28 February 2012

Everything Changes

Why do I expect my diabetes to be a constant, static thing?  Where did this belief come from that by simply counting carbs and taking the right amount of insulin I would have control of my diabetes?  I thought that by following this formula I would be perfect.  My blood sugar would never stray from that magic range of normal -- 70 to 120mg/dl.  I would never go low and I would avoid the complications brought on by chronic high blood sugar.

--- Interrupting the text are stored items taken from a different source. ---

(* ===== verification/_CoqProject ===== *)
-Q . S2P
Prelude.v
RaftNode.v
RaftLog.v
RaftServer.v
RaftFrame.v
RaftEnv.v
RaftSafety.v
RaftAppend.v
RaftSpec.v
RaftClient.v
RaftDefects.v
RaftElection.v
Scheduler.v
CircularLog.v
Comm.v
Cyclone.v
CycloneSafe.v
Rendezvous.v
EventLoop.v
EventLoopSafe.v
Batching.v
Dispatcher.v
Client.v
ClientSafe.v
ClientAsync.v
PriorityQueue.v
PriorityQueueSafe.v
BTree.v
BTreeNode.v
BTreeCrash.v
BTreeRep.v
BTreeSplit.v
BTreeLeafSplit.v
BTreeSafe.v
BTreeInsert.v
BTreeEngine.v
BTreeRecovery.v
PmemDS.v
PmemSafe.v
PmemClient.v
PmemClientSafe.v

I expected my diabetes to continue through time in the same unchanging way.  As long as I knew the inputs (carbs and insulin) then the output (my BG) would be predictable.  I believed that the output would always be the same as long as the inputs were consistent.  I believed that the more consistent I was in what I ate, when I tested, when and how I exercised I could expect consistent results from my diabetes.  I believed that I could somehow keep my diabetes constant.

But nothing is constant or unchanging.  Throughout our world and all through life the only constant is that things continue to change and transform.

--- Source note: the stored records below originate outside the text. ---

(** The copy loop moves the live window to its places in the larger array. *)
Lemma copy_loop_spec n i l es temp s :
  log_rep l es → 2 * size l ≤ INT_MAX →
  Z.of_nat (length temp) = 2 * size l →
  front l ≤ i → i + Z.of_nat n = back l →
  (∀ k, front l ≤ k < i →
    zlookup temp (k mod (2 * size l)) = zlookup es (k - front l)) →
  wp (copy_loop n i l temp) none
    (λ temp' s', s' = s ∧ Z.of_nat (length temp') = 2 * size l ∧
       ∀ k, front l ≤ k < back l →
         zlookup temp' (k mod (2 * size l)) = zlookup es (k - front l)) s.
Proof.
  intros Hrep Hmax. rep_facts Hrep. revert i temp.
  induction n as [|n IH]; intros i temp Hlen Hi Hn Hcopied; simpl.
  { rewrite wp_ret. split_and!; [done..|]. intros k Hk. apply Hcopied. lia. }
  destruct (log_rep_at _ _ i Hrep ltac:(lia)) as (e & He & Hes).
  rewrite wp_bind, wp_imul by int_range.
  rewrite wp_bind, wp_REL_POS by lia. rewrite wp_bind, wp_REL_POS by lia.
  rewrite wp_bind, (wp_aget _ _ e) by done.
  pose proof (Z.mod_pos_bound i (2 * size l) ltac:(lia)).
  rewrite wp_bind, wp_aset by lia.
  apply IH; [by rewrite length_zinsert|lia|lia|].
  intros k Hk. rewrite zlookup_zinsert by lia.
  destruct (Z.eqb_spec (k mod (2 * size l)) (i mod (2 * size l))) as [Heq|Hne].
  - apply mod_window_inj in Heq; [by subst|lia..].
  - apply Hcopied. destruct (decide (k = i)); [congruence|lia].
Qed.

Why do I expect my diabetes to be any different?

Balancing Act
(Image Source)
Everything is changing and all things need continual care -- our bodies, our relationships, our gardens, our cars.  In the same misguided way that I think by eating the same things everyday then my diabetes will be the same everyday so to do I believe that by leaving at the same time everyday to go to work then traffic and my commute will always be the same.

I know that my diabetes needs continual care.  I'm beginning to accept that it is always changing.  No amount of discipline or perfection on my part will make my diabetes constant.  There are too many external factors that act on my diabetes that I don't have any control over.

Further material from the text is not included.